Bajan “dance food”

Last week when I was reminiscing about some of my favourite Bajan foods, I mentioned the food that was readily available and inextricably linked to a once very popular Bajan weekend activity — what was commonly known as “dance food”. I never expected the response which I received from this phrase nor was I aware of the fact that so little was understood about it.

This only emphasized how much we take for granted when it comes to our local cuisine, as “dance food” has to be a major part of our culinary culture for, you see back then, it was as popular and quite the in-thing as Baxter’s Road or Oistins and the fish-fry are today. Some folks even went to the dance location only to purchase the food, as they had little interest in the genre of music being played or the company attending the event.

Some of the questions asked were “…what is dance food?”  “…how is it different from other food and were the flavours any different from the flavours we have today?” Some persons even asked about the comment made in reference to dance food in the hotel industry, where anyone who made a mess of the stew would be admonished with “…do you think you are cooking dance food?”

Let’s look at the questions that were posed: “What is dance food?” Dance food was simply the type of food that you got at a dance; it was also available at some rum shops during the weekend. Remember, back then there were no fish fries or souse limes, even though pudding and souse was also available at these rum shops, served from an enamel bowl, on a wooden tray, covered with a white cloth.

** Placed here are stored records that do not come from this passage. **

Lemma pkgAlias_total (p : string) (g : Generator) : is_Some (pkgAlias p g).
Proof.
  destruct (decide (default "" (imports g !! p) = "")) as [Hp|Hp].
  - destruct (pkgAlias_fresh p g Hp) as (i & -> & _). by eexists.
  - unfold pkgAlias. rewrite bool_decide_eq_false_2 by done. by eexists.
Qed.

(** What a call leaves behind: the alias is recorded, nothing else moves. *)
Lemma pkgAlias_post (p a : string) (g g' : Generator) :
  pkgAlias p g = Some (a, g') →
  a ≠ ""
  ∧ imports g' !! p = Some a
  ∧ g' = set_imports (imports g') g
  ∧ (∀ q b, imports g !! q = Some b → b ≠ "" → imports g' !! q = Some b)
  ∧ (map_inj (imports g) → map_inj (imports g')).
Proof.
  destruct (decide (default "" (imports g !! p) = "")) as [Hp|Hp].
  - destruct (pkgAlias_fresh p g Hp) as (i & -> & Hfree & _). intros [= <- <-].
    destruct g; simpl in *.
    split_and!; [apply alias_candidate_nonempty|by rewrite lookup_insert_eq|done|..].
    + intros q b Hq Hb. destruct (decide (p = q)) as [->|Hne].
      * rewrite Hq in Hp. done.
      * by rewrite lookup_insert_ne.
    + intros Hinj q1 q2 b. rewrite alias_exists_false in Hfree.
      rewrite !lookup_insert. repeat case_decide; intros; simplify_eq; try done.
      * by destruct (Hfree q2).
      * by destruct (Hfree q1).
      * by eapply Hinj.
  - unfold pkgAlias. rewrite bool_decide_eq_false_2 by done. simpl. intros [= <- <-].
    destruct (imports g !! p) as [a|] eqn:Hlook; [|done]. simpl in *.
    split_and!; [done|done|by destruct g|done|done].
Qed.

Lemma pkgAlias_idempotent (p a : string) (g g' : Generator) :
  pkgAlias p g = Some (a, g') → pkgAlias p g' = Some (a, g').
Proof.
  intros (Ha & Hp & _)%pkgAlias_post. by apply pkgAlias_registered.
Qed.

Lemma pkgAliases_post (paths : list string) (g : Generator) :
  map_inj (imports g) →
  ∃ aliases g',
    pkgAliases paths g = Some (aliases, g')
    ∧ length aliases = length paths
    ∧ map_inj (imports g')
    ∧ (∀ q b, imports g !! q = Some b → b ≠ "" → imports g' !! q = Some b)
    ∧ (∀ i p a, paths !! i = Some p → aliases !! i = Some a →
         imports g' !! p = Some a ∧ a ≠ "").
Proof.
  revert g. induction paths as [|p paths IH]; intros g Hinj.
  - exists [], g. by split_and!.
  - destruct (pkgAlias_total p g) as [[a g1] Hcall].
    pose proof (pkgAlias_post _ _ _ _ Hcall) as (Ha & Hp & _ & Hkeep & Hinj1).
    destruct (IH g1 (Hinj1 Hinj)) as (aliases & g' & Hrun & Hlen & Hinj' & Hkeep' & Hrec).
    exists (a :: aliases), g'. simpl. rewrite Hcall. simpl. rewrite Hrun. simpl.
    split_and!; [done|by rewrite Hlen|done|by auto|].
    intros [|i] q b; simpl.
    + intros [= <-] [= <-]. auto.
    + apply Hrec.
Qed.

(** C7: from a generator whose aliases are pairwise different (as they are
    in a new one), every sequence of calls of the alias allocator returns;
    two calls return the same alias exactly when they are for the same path
    (idempotent, and injective across paths); each returned alias is recorded
    for its path in the generator the calls leave, whose aliases are again
    pairwise different; and for a path with no alias yet, the alias is the
    first candidate, in the sequence base, base1, base2, ..., that is no
    alias of the map, and it is stored under the path. *)
Theorem pkgAlias_spec (g : Generator) (paths : list string) :
  NoDup (map_to_list (imports g)).*2 →
  (∃ aliases g',
    pkgAliases paths g = Some (aliases, g')
    ∧ length aliases = length paths
    ∧ NoDup (map_to_list (imports g')).*2
    ∧ (∀ i j p q a b,
         paths !! i = Some p → paths !! j = Some q →
         aliases !! i = Some a → aliases !! j = Some b →
         (p = q ↔ a = b))
    ∧ (∀ i p a, paths !! i = Some p → aliases !! i = Some a →
         imports g' !! p = Some a ∧ pkgAlias p g' = Some (a, g')))
  ∧ (∀ p, default "" (imports g !! p) = "" →
      ∃ i, pkgAlias p g
           = Some (alias_candidate p i,
                   set_imports (<[p := alias_candidate p i]> (imports g)) g)
         ∧ alias_exists (imports g) (alias_candidate p i) = false
         ∧ (∀ j, (j < i)%nat → alias_exists (imports g) (alias_candidate p j) = true))
  ∧ (∀ p, alias_candidate p 0 = path_Base p
          ∧ ∀ i, alias_candidate p (S i) = path_Base p +:+ Sprint_nat (S i)).
Proof.
  intros Hinj%map_inj_NoDup. split_and!.
  - destruct (pkgAliases_post paths g Hinj)
      as (aliases & g' & Hrun & Hlen & Hinj' & _ & Hrec).
    exists aliases, g'. split_and!; [done|done|by apply map_inj_NoDup|..].
    + intros i j p q a b Hp Hq Ha Hb.
      destruct (Hrec _ _ _ Hp Ha) as [Hpa _], (Hrec _ _ _ Hq Hb) as [Hqb _].
      split; [intros ->; congruence|intros ->; by eapply Hinj'].
    + intros i p a Hp Ha. destruct (Hrec _ _ _ Hp Ha) as [Hpa Hne].
      split; [done|]. by apply pkgAlias_registered.
  - intros p. apply pkgAlias_fresh.
  - done.
Qed.

Lemma pkgAlias_spec_witness :
  NoDup (map_to_list (imports NewGenerator)).*2
  ∧ ∃ aliases g',
      pkgAliases ["x/json"; "encoding/json"; "y/json"; "x/json"] NewGenerator
      = Some (aliases, g')
      ∧ aliases = ["json1"; "json"; "json2"; "json1"].
Proof.
  assert (NoDup (map_to_list (imports NewGenerator)).*2) as Hnd.
  { apply (bool_decide_unpack _). vm_compute. exact I. }
  split; [exact Hnd|].
  destruct (pkgAlias_spec NewGenerator
    ["x/json"; "encoding/json"; "y/json"; "x/json"] Hnd)
    as [(aliases & g' & Hrun & _) _].
  exists aliases, g'. split; [exact Hrun|].
  vm_compute in Hrun. by injection Hrun as <- _.
Defined.

(** ** Type references *)

(** C10: the textual reference to a type is the host's rendering of the type
    when the type is unnamed or has no package path; else its bare name when
    its package is the output package; else the alias allocated for its
    package path, a dot, and its name. *)
Theorem getType_spec (t : rtype) (g : Generator) :
  (reflect.Name t = "" ∨ reflect.PkgPath t = "" →
     getType t g = Some (reflect.String t, g))
  ∧ (reflect.Name t ≠ "" → reflect.PkgPath t ≠ "" →
     reflect.PkgPath t = pkgPath g →
     getType t g = Some (reflect.Name t, g))
  ∧ (reflect.Name t ≠ "" → reflect.PkgPath t ≠ "" →
     reflect.PkgPath t ≠ pkgPath g →
     ∃ alias g',
       pkgAlias (reflect.PkgPath t) g = Some (alias, g')
       ∧ imports g' !! reflect.PkgPath t = Some alias
       ∧ getType t g = Some (alias +:+ "." +:+ reflect.Name t, g')).
Proof.
  unfold getType. split_and!.
  - intros [Hn|Hp].
    + by rewrite (bool_decide_eq_true_2 _ Hn).
    + rewrite (bool_decide_eq_true_2 _ Hp). by rewrite orb_true_r.
  - intros Hn Hp Hsame.
    by rewrite (bool_decide_eq_false_2 _ Hn), (bool_decide_eq_false_2 _ Hp),
      (bool_decide_eq_true_2 _ Hsame).
  - intros Hn Hp Hother.
    rewrite (bool_decide_eq_false_2 _ Hn), (bool_decide_eq_false_2 _ Hp),
      (bool_decide_eq_false_2 _ Hother). cbn [orb].
    destruct (pkgAlias_total (reflect.PkgPath t) g) as [[alias g'] Hcall].
    exists alias, g'. rewrite Hcall. simpl.
    by pose proof (pkgAlias_post _ _ _ _ Hcall) as (_ & ? & _).
Qed.

Lemma getType_spec_witness :
  let g := SetPkg "out" "example.com/out" NewGenerator in
  getType type_anonymous g = Some ("struct { X int }", g)
  ∧ getType type_local g = Some ("Local", g)
  ∧ ∃ alias g', getType type_foreign g = Some (alias +:+ "." +:+ "Doc", g')
                ∧ alias = "json1".
Proof.
  intros g. split_and!.
  - apply (proj1 (getType_spec type_anonymous g)). by left.
  - by apply (proj1 (proj2 (getType_spec type_local g))).
  - destruct (proj2 (proj2 (getType_spec type_foreign g)))
      as (alias & g' & Hcall & _ & Hget); [done..|].
    exists alias, g'. split; [exact Hget|].
    vm_compute in Hcall. by injection Hcall as <- _.
Defined.

(** ** Function names *)

Lemma elem_of_range_map {V : Type} (sh : shuffle) (m : gmap string V) (k : string) (v : V) :
  (k, v) ∈ range_map sh m ↔ m !! k = Some v.
Proof.
  unfold range_map. rewrite (sh_perm sh _ (map_to_list m)).
  apply elem_of_map_to_list.
Qed.

Lemma functionName_loop_scan (fuel : nat) (regs : gmap string rtype) (name : string) (i : nat) :
  functionName_loop fuel regs name i
  = scan (λ nm, bool_decide (is_Some (regs !! nm))) (λ i, name +:+ Sprint_nat i) fuel i.
Proof.
  revert i. induction fuel as [|fuel IH]; intros i; simpl; [done|]. by rewrite IH.
Qed.

Lemma functionName_loop_total (regs : gmap string rtype) (name : string) :
  is_Some (functionName_loop (S (size regs)) regs name 1).
Proof.
  rewrite functionName_loop_scan.
  apply (scan_total _ _ ((map_to_list regs).*1)).
  - intros j k Hjk. by apply (inj (String.app _)), Sprint_nat_inj in Hjk.
  - intros nm [t Ht]%bool_decide_eq_true.
    apply list_elem_of_fmap. exists (nm, t). split; [done|].
    by apply elem_of_map_to_list.
  - rewrite length_fmap, length_map_to_list. lia.
Qed.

To answer how “dance food” was different from other food, this difference resulted from the way it was cooked and, to some extent, from the choice of ingredients. Most of the time, fresh local meat, which was taken from any part of the animal and cut into chunks, was used. Also important was the cooking method; usually, after a pre-seasoning, which is rubbing the diced meat with salt, pepper and fresh herbs and allowing it to sit for a while, it was plunged into water, which was then brought to the boil and flavoured with more herbs, fresh from the garden – not processed or packaged – and cooked until the meat was tender, at which time it was thickened with flour water and, the final seasoning with fresh hot peppers and salt took place.

Whole cloves and spices were sometimes obvious in the stew, giving it that uniquely earthy flavour. The combination of different spices used, therefore, and the resulting flavour provided a tell-tale sign of the person who prepared the “dance food” for the particular dance. Oh yes, even back then, there were specialists in “dance food” preparation; in fact, there were people contracted every weekend to prepare this “dance food”.

There was something quite different about the flavour of dance food, a flavour which to my mind is not present today.  Whether this is as a result of a change in the flavour profile of the herbs, spices and vegetables being used and their application or just me being nostalgic, wishing for the return of what can be considered a much easier time, is still to be determined.

This is a stark difference from the way it was done in the industry, where the meat, which was mostly imported, was usually browned in a hot pan and flavoured with dry spices and herbs before flour and tomato paste were added with diced vegetables and thoroughly browned before including the liquid. You will be amazed at the difference in the final flavour that these varying styles of cooking produced.

That admonishment “…do you think you are cooking dance food?” represented what the industry thought of our local style of cooking as it was used in a derogatory way. However, this style referred to how our parents and fore-parents back then cooked their stews. This, I could say, is one of the negative impacts that the hotel industry has had on our culinary culture, as new and different styles were brought in to replace what our ancestors were doing all along and our traditional style of cooking was never protected in any way.  One would have thought that these styles could have been juxtaposed and our local style of cooking retained even if only as a reminder of how it used to be.

This, by the way, to my mind, is only one of the instances in which the industry unintentionally assisted in creating the culinary crisis that we experienced, as I do believe that if these traditions were maintained, that they would have led to a much stronger culinary heritage and an even more unique style and flavour to our national cuisine.

So that, my friends, is the story of “dance food” for those of you who were so amused by the term and totally surprised that it existed. And here I should say thanks to the once popular Bajan dance for contributing to our culinary development.

Source: (Peter Edey is a Worldchefs Certified Executive Chef, a Certified Executive Chef with the American Culinary Federation, a graduate of l’École Ritz Escoffier, Paris and a Certified Caribbean Hospitality Trainer. Email:

4 Responses to Bajan “dance food”

  1. Paul Quintyne
    Paul Quintyne December 2, 2017 at 3:34 pm

    You know how many fellas “get tru” cause they could buy a dance food for a girl lol

  2. Margaret Watson
    Margaret Watson December 2, 2017 at 5:07 pm

    Of all the things for you to think about. That’s why you use to prowl the dance scene.

  3. Alex Alleyne December 3, 2017 at 6:06 am

    Is there still a thing out there as “BAJAN FOOD”. The “real thing” now is MIXED changed and watered down to fit the “fast era’.

  4. Eddie Forde December 3, 2017 at 5:27 pm

    Yes there is still Bajan food out there. What about cuckoo and flying fish, blackpudding and souse, bakes, rice and peas, breadfruit cuckoo and pone?